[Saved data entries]
Segment Open

(* ===== verification/SetupTheorems.v ===== *)
(** * The start and the end of the daemon's process: theorems

    The claims on [main] of src/roadcastd.c and the functions around it: what the
    options can be, that a start either leaves a daemon that is up or leaves
    nothing behind, and that the end releases what the start acquired, with a
    concrete process for each. *)

From Stdlib Require Import String.
From S2P Require Import Prelude Effect Text Options Wire CatalogDefs CatalogData Catalog SourceSession.
From S2P Require Import Sampler ServerDefs ServerOps ServerQueue ServerClient Replica ServerCatchup.
From S2P Require Import ServerInput Framing Host DaemonOps Distribute Broadcast Daemon Heartbeat Events.
From S2P Require Import ClientConnect DaemonTheorems Harmless SetupDefs SetupOps SourceHeld Streams.
From S2P Require Import SetupStart Lifecycle DaemonArgs SetupHost.

(** ** [main] *)

Section Main.
Context `{HC : CatalogOk} {V W : Type} `{K : !Clock W} `{U : !Uv W} `{HU : !UvOk U K}
  `{S : !VhalSource V W} `{HS : !VhalSourceOk S} `{HA : !Apart S HU} `{P : !Process W}
  `{HP : !ProcessOk P U} `{HK : !StreamsOk K} `{HF : !SourceOk S K}.
Implicit Types (d : daemon V W) (w : W).

(** The daemon is up: well formed, with the options it was given, every handle
    initialized, the thread running, and a socket bound to its address, in the file
    system too if the address is a name there. *)
Definition up (o : daemon_options_t) d : Prop :=
  daemon_ok d /\ holding d /\ prepared o d
  /\ Forall (fun h => flag h (process d) = 1) all_handles
  /\ (forall h, owns (world d) (Handle h))
  /\ thread_started (process d) = 1 /\ owns (world d) Thread
  /\ (exists fd, owns (world d) (Address fd (address_path (dop_socket_name o))))
  /\ (forall n, bound_name (address_path (dop_socket_name o)) = Some n -> owns (world d) (Bound n)).

(** The loop of libuv could not be initialized. *)
Definition loop_refused (args : list (list Z)) w : Prop :=
  exists o d w1, settings default_daemon_options args o
    /\ daemon_setup o w = Ok (Some d, w1) /\ (uv_loop_init (world d)).1 < 0.

(** The start ends with what is said about it, or in the case [loop_refused]. *)
Definition start_outcome (args : list (list Z)) w (r : res (outcome V W)) : Prop :=
  match r with
  | Ok (Exited code w') =>
      (code = 0 /\ w' = w /\ help_requested default_daemon_options args)
      \/ (code = 2 /\ w' = w /\ (forall o, ~ settings default_daemon_options args o)
          /\ ~ help_requested default_daemon_options args)
      \/ (code = 1 /\ (exists o, settings default_daemon_options args o)
          /\ (loop_refused args w \/ forall x, owns w' x -> x = Loop))
  | Ok (Running d) => exists o, settings default_daemon_options args o /\ up o d
  | _ => loop_refused args w
  end.

Lemma abandoned d0 d b :
  during d0 d None b -> daemon_ok d0 -> shutting_down (server d0) = 0 ->
  exists r w', tear_down d = Ok (r, w') /\ forall x, owns w' x -> x = Loop.
Proof.
  intros Hd Hok Hz.
  destruct (tear_down_holding d (during_daemon_ok _ _ _ _ Hd Hok) (during_holding _ _ _ Hd Hz))
    as (r & w' & Hrun & Hx). exists r, w'. split; [exact Hrun|]. intros x H. by apply Hx.
Qed.

(** The thread is started last. *)
Lemma thread_start_ok o d0 d :
  during d0 d None (Some (address_path (dop_socket_name o))) ->
  Forall (fun h => flag h (process d) = 1) all_handles ->
  daemon_ok d0 -> shutting_down (server d0) = 0 -> prepared o d0 ->
  owp sampler_start (fun r d' => if r <? 0 then during d0 d' None (Some (address_path (dop_socket_name o)))
                                 else up o d') d.
Proof.
  intros Hd Hall Hok Hz Hpre. unfold sampler_start. apply owp_bind, owp_dsys. cbv beta.
  pose proof (thread_create_ok (world d)) as Ht. destruct (pthread_create (world d)) as [e w].
  cbn [fst snd] in *. destruct (Z.eqb_spec e 0) as [_|_]; cbn [negb].
  2: { apply owp_bind, owp_dsys_, owp_ret. cbn [Z.ltb Z.compare].
       eapply during_keeps; [by eapply during_keeps|]. by destruct (set_errno_ok e w). }
  apply owp_bind, owp_dprocess, owp_bind, owp_dsys. cbv beta. cbn [world set].
  pose proof (harmless_clock (R := undisturbed) (D := fun _ _ => True) w) as [Hk _].
  pose proof (harmless_clock (R := tended) (D := stream_closing) w) as Hst.
  destruct (monotonic_ns w) as [now w']. cbn [fst snd] in *. apply owp_bind, owp_ret.
  cbn [Z.ltb Z.compare].
  destruct Hd as [E H2 [H3 H4] H5 Hso H6 H7 H8 H9].
  assert (Hno : forall c, ~ owns w' (Stream c)).
  { intros c Hc. apply (Hst c), Ht in Hc as [Hc|]; [|done]. by apply H5 in Hc. }
  assert (Hown : forall x, owns w' x <-> owns (world d) x \/ x = Thread).
  { intros x. rewrite <- (Ht x). destruct x; try by apply Hk. split; [intros Hc; by apply Hno in Hc|].
    intros [Hc|]%Ht; [|done]. by apply H5 in Hc. }
  assert (Es : server d = server d0) by (by rewrite E).
  assert (Em : sampler d = sampler d0) by (by rewrite E).
  destruct (H9 _ eq_refl) as [[fd Hfd] Hn].
  unfold up, prepared. split; [|split].
  - rewrite E. destruct Hok. by split.
  - split; cbn; try done.
    + intros x [Hx| ->]%Hown; [|done]. specialize (H5 x Hx). by destruct x.
    + apply Hown. by left.
    + eapply source_held_less; [|exact Hso]. by intros [|]%Hown.
    + intros c Hc. by apply Hno in Hc.
    + by rewrite Es, Hz.
  - cbn. rewrite Es, Em. split_and!; try apply Hpre; try done.
    + intros h. apply Hown. left. apply H8.
      assert (Hin : In h all_handles) by (destruct h; cbn; tauto).
      rewrite List.Forall_forall in Hall. specialize (Hall h Hin). cbv beta in Hall. lia.
    + apply Hown. by right.
    + exists fd. apply Hown. by left.
    + intros n Hbn. apply Hown. left. by apply Hn.
Qed.

Lemma up_setpriority o d : up o d -> up o (d <| world := (sys_setpriority (world d)).2 |>).
Proof.
  intros (H1 & [P1 P2 P3 P4 P5 P6] & H3 & H4 & H5 & H6 & H7 & [fd H8] & H9).
  destruct (sys_setpriority_ok (world d)) as (Hk & Hc & Hs). split; [destruct H1; by split|split].
  - split; cbn; try done.
    + intros x Hx. specialize (P2 x). destruct x; try done; by apply P2, Hk.
    + by apply Hk.
    + eapply source_held_less; [|exact P4]. apply Hk.
    + apply (attended_world d); [done| |done]. intros c. split; [apply Hk|apply Hs].
    + intros Hd. destruct (P6 Hd) as [Q1 Q2]. split; [done|]. intros h Hh. rewrite Hc. by apply Q2, Hk.
  - cbn. split_and!; try done.
    + intros h. by apply Hk.
    + by apply Hk.
    + exists fd. by apply Hk.
    + intros n Hn. by apply Hk, H9.
Qed.

Lemma main_outcome args w :
  (forall x, ~ owns w x) -> start_outcome args w (daemon_main args w).
Proof.
  intros Hw. unfold daemon_main. pose proof (daemon_options_exact args default_daemon_options) as Hs.
  destruct (daemon_options args default_daemon_options) as [o|code] eqn:Eo.
  2: { cbn. tauto. }
  destruct (settings_range _ _ _ Hs default_daemon_options_ok) as (Hhz & Hslots & _).
  destruct (daemon_setup_run o w Hhz Hslots Hw) as (r & w1 & Hset & Hd). rewrite Hset, bind_ok.
  assert (Hone : forall w', loop_refused args w \/ (forall x, owns w' x -> x = Loop) ->
    start_outcome args w (Ok (Exited 1 w'))) by (intros w' H; right; right; eauto).
  destruct r as [d|].
  2: { apply Hone. right. intros x Hx. by apply Hd in Hx. }
  destruct Hd as (Hok & Hp & Hz & Hown & Hm & Hso & Hpre).
  assert (Hrun : owp (initialize_libuv (dop_socket_name o)) (fun r d' =>
    (r < 0 /\ (uv_loop_init (world d)).1 < 0) \/ (r < 0 /\ during d d' None None)
    \/ (r = 0 /\ during d d' None (Some (address_path (dop_socket_name o)))
        /\ Forall (fun h => flag h (process d') = 1) all_handles)) d).
  { apply initialize_libuv_wp; auto 10. }
  destruct (owp_run _ _ _ Hrun) as (r & d1 & -> & Hcase). rewrite bind_ok.
  destruct Hcase as [[Hr Hl]|[[Hr Hd1]|(-> & Hd1 & Hall)]].
  - rewrite (proj2 (Z.ltb_lt r 0) Hr).
    assert (Href : loop_refused args w) by (by exists o, d, w1).
    destruct (tear_down d1) as [[r2 w2]| |]; [|exact Href..]. apply Hone. by left.
  - rewrite (proj2 (Z.ltb_lt r 0) Hr). destruct (abandoned d d1 _ Hd1 Hok Hz) as (r2 & w2 & -> & Hx).
    apply Hone. by right.
  - cbn [Z.ltb Z.compare].
    destruct (owp_run _ _ _ (thread_start_ok o d d1 Hd1 Hall Hok Hz Hpre)) as (r & d2 & -> & H2).
    rewrite bind_ok. destruct (r <? 0).
    + destruct (abandoned d d2 _ H2 Hok Hz) as (r2 & w2 & -> & Hx). apply Hone. by right.
    + destruct (_ =? 0); exists o; (split; [exact Hs|]); [by apply up_setpriority|exact H2].
Qed.

(** C14: the start of the daemon from a process that holds nothing.  A command
    line that asks for the help after valid settings exits with 0, and one that is
    neither settings nor that exits with 2, both before anything is acquired.
    Settings are the words of [settings]: --fake, --fake-dense, --hz with a numeral
    from 1 to 240, --socket, --proc, --client-queue-slots with a numeral from 1 to
    the capacity, the last of a kind wins.  With settings, every failure exits with
    1 and leaves at most the event loop that libuv refused to close: no descriptor,
    no bound name or address, no source, no stream or handle, no thread, no lock.
    Otherwise the daemon is up: well formed, with the rate, the queue slots and the
    kind of source of the settings and, for the real source, their process name;
    every handle of libuv is initialized, the sampling thread runs, and a socket is
    bound to the address that the settings' socket name writes (the one a client
    connects to), in the file system too if it is a name there.  The one exception
    is an event loop that cannot be initialized. *)
Theorem daemon_starts args w :
  (forall x, ~ owns w x) -> start_outcome args w (daemon_main args w).
Proof. apply main_outcome. Qed.

(** C7: the whole life of the process.  Once the daemon is up, whatever events
    arrive in whatever order, it stays well formed, and whenever the event loop is
    left [main] runs to its end: it stops the thread, closes every client's stream,
    every handle and the source, unlinks the socket and destroys the lock.  The run
    of the loop that waits for the closes returns because every handle and every
    stream on it is closing.  Exit code 0 leaves nothing of what the process holds
    (descriptors, addresses, bound names, the loop, its handles and streams, the
    source, the thread, the lock), exit code 1 the event loop that libuv refused to
    close and nothing else. *)
Theorem daemon_ends args w d es d' :
  (forall x, ~ owns w x) -> daemon_main args w = Ok (Running d) -> steps d es d' ->
  daemon_ok d'
  /\ exists code w', daemon_exit d' = Ok (code, w')
     /\ (code = 0 /\ (forall x, ~ owns w' x) \/ code = 1 /\ forall x, owns w' x -> x = Loop).
Proof.
  intros Hw Hrun Hs. pose proof (main_outcome args w Hw) as Hout. rewrite Hrun in Hout.
  destruct Hout as (o & _ & Hok & Hho & _).
  pose proof (steps_ok es d d' Hs Hok) as Hok'. split; [exact Hok'|].
  destruct (tear_down_holding d' Hok' (steps_holding es d d' Hs Hok Hho)) as (r & w' & Htear & Hx).
  unfold daemon_exit. rewrite Htear, bind_ok. do 2 eexists. split; [reflexivity|].
  destruct (Z.ltb_spec r 0) as [Hr|Hr]; [right|left]; (split; [done|]); intros x Hown.
  - by apply Hx.
  - destruct (Hx x Hown). lia.
Qed.
End Main.

(** ** Instances on the concrete process *)

Definition fresh_machine (loop_result : Z) : machine :=
  mk_machine (mk_host 0 [] []) [] [] [] 0 loop_result.

Definition demo_args : list (list Z) :=
  [c_bytes "--fake"; c_bytes "--hz"; c_bytes "20"; c_bytes "--socket"; c_bytes "/run/roadcast"].

(** With the source of a process. *)
Definition source_args : list (list Z) := [c_bytes "--proc"; c_bytes "vehicle"; c_bytes "--hz"; c_bytes "20"].

#[local] Abbreviation started := (daemon_main (V := bool) demo_args (fresh_machine 0)).
#[local] Abbreviation connected_start := (daemon_main (V := bool) source_args (fresh_machine 0)).

(** The daemon with these options, running. *)
Definition demo_started : option (daemon bool machine) :=
  match started with Ok (Running d) => Some d | _ => None end.

Definition is_source (x : resource) : bool := match x with Source => true | _ => false end.

Lemma started_running : exists d, connected_start = Ok (Running d) /\ In Source (m_owned (world d)).
Proof.
  assert (H : match connected_start with
              | Ok (Running d) => existsb is_source (m_owned (world d))
              | _ => false
              end = true) by (vm_compute; reflexivity).
  destruct connected_start as [[|d]| |]; [discriminate| |discriminate..]. exists d.
  split; [reflexivity|]. apply existsb_exists in H as (x & Hx & Hs). by destruct x.
Qed.

Lemma daemon_starts_witness :
  start_outcome demo_args (fresh_machine 0) started
  /\ match demo_started with
     | Some d => hz (server d) = 20 /\ In (Bound (c_bytes "/run/roadcast")) (m_owned (world d))
                 /\ In (Address 7 (address_path (c_bytes "/run/roadcast"))) (m_owned (world d))
     | None => False
     end.
Proof.
  split; [apply (daemon_starts demo_args (fresh_machine 0)); intros x [] |].
  vm_compute. auto 20.
Defined.

(** The source is open; a connection, a notification, the signal, and the end. *)
Lemma daemon_ends_witness :
  exists d d', connected_start = Ok (Running d) /\ owns (world d) Source
    /\ steps d [Connection 0; SampleNotification; Signal] d'
    /\ exists code w', daemon_exit d' = Ok (code, w')
       /\ (code = 0 /\ (forall x, ~ owns w' x) \/ code = 1 /\ forall x, owns w' x -> x = Loop).
Proof.
  assert (Hfresh : forall x, ~ owns (fresh_machine 0) x) by (intros x []).
  destruct started_running as (d & Hd & Hsource).
  pose proof (fun es d2 Hs => daemon_ends source_args (fresh_machine 0) d es d2 Hfresh Hd Hs) as Hend.
  assert (Hok : daemon_ok d) by exact (proj1 (Hend [] d (steps_nil d))).
  destruct (event_run (Connection 0) d Hok) as (d0 & H0 & Hok0 & _); [exact I|].
  destruct (event_run SampleNotification d0 Hok0) as (d1 & H1 & Hok1 & _); [exact I|].
  destruct (event_run Signal d1 Hok1) as (d2 & H2 & _); [exact I|].
  assert (Hs : steps d [Connection 0; SampleNotification; Signal] d2).
  { apply steps_cons with d0; [exact I|exact H0|]. apply steps_cons with d1; [exact I|exact H1|].
    apply steps_cons with d2; [exact I|exact H2|]. constructor. }
  exists d, d2. split; [exact Hd|]. split; [exact Hsource|]. split; [exact Hs|]. exact (proj2 (Hend _ d2 Hs)).
Defined.

(** A loop that cannot be initialized is run and closed all the same. *)
Example unusable_loop : daemon_main demo_args (fresh_machine (-12)) = UB (A := outcome bool machine).
Proof. vm_compute. reflexivity. Qed.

Segment Closed

**Exercise goal:**
Using the entries above, repeat only the lines from the one containing "destruct (owp_run _ _ _ Hrun)" through the one containing "the capacity, the", end lines included.

**Answer box:**
  destruct (owp_run _ _ _ Hrun) as (r & d1 & -> & Hcase). rewrite bind_ok.
  destruct Hcase as [[Hr Hl]|[[Hr Hd1]|(-> & Hd1 & Hall)]].
  - rewrite (proj2 (Z.ltb_lt r 0) Hr).
    assert (Href : loop_refused args w) by (by exists o, d, w1).
    destruct (tear_down d1) as [[r2 w2]| |]; [|exact Href..]. apply Hone. by left.
  - rewrite (proj2 (Z.ltb_lt r 0) Hr). destruct (abandoned d d1 _ Hd1 Hok Hz) as (r2 & w2 & -> & Hx).
    apply Hone. by right.
  - cbn [Z.ltb Z.compare].
    destruct (owp_run _ _ _ (thread_start_ok o d d1 Hd1 Hall Hok Hz Hpre)) as (r & d2 & -> & H2).
    rewrite bind_ok. destruct (r <? 0).
    + destruct (abandoned d d2 _ H2 Hok Hz) as (r2 & w2 & -> & Hx). apply Hone. by right.
    + destruct (_ =? 0); exists o; (split; [exact Hs|]); [by apply up_setpriority|exact H2].
Qed.

(** C14: the start of the daemon from a process that holds nothing.  A command
    line that asks for the help after valid settings exits with 0, and one that is
    neither settings nor that exits with 2, both before anything is acquired.
    Settings are the words of [settings]: --fake, --fake-dense, --hz with a numeral
    from 1 to 240, --socket, --proc, --client-queue-slots with a numeral from 1 to
    the capacity, the last of a kind wins.  With settings, every failure exits with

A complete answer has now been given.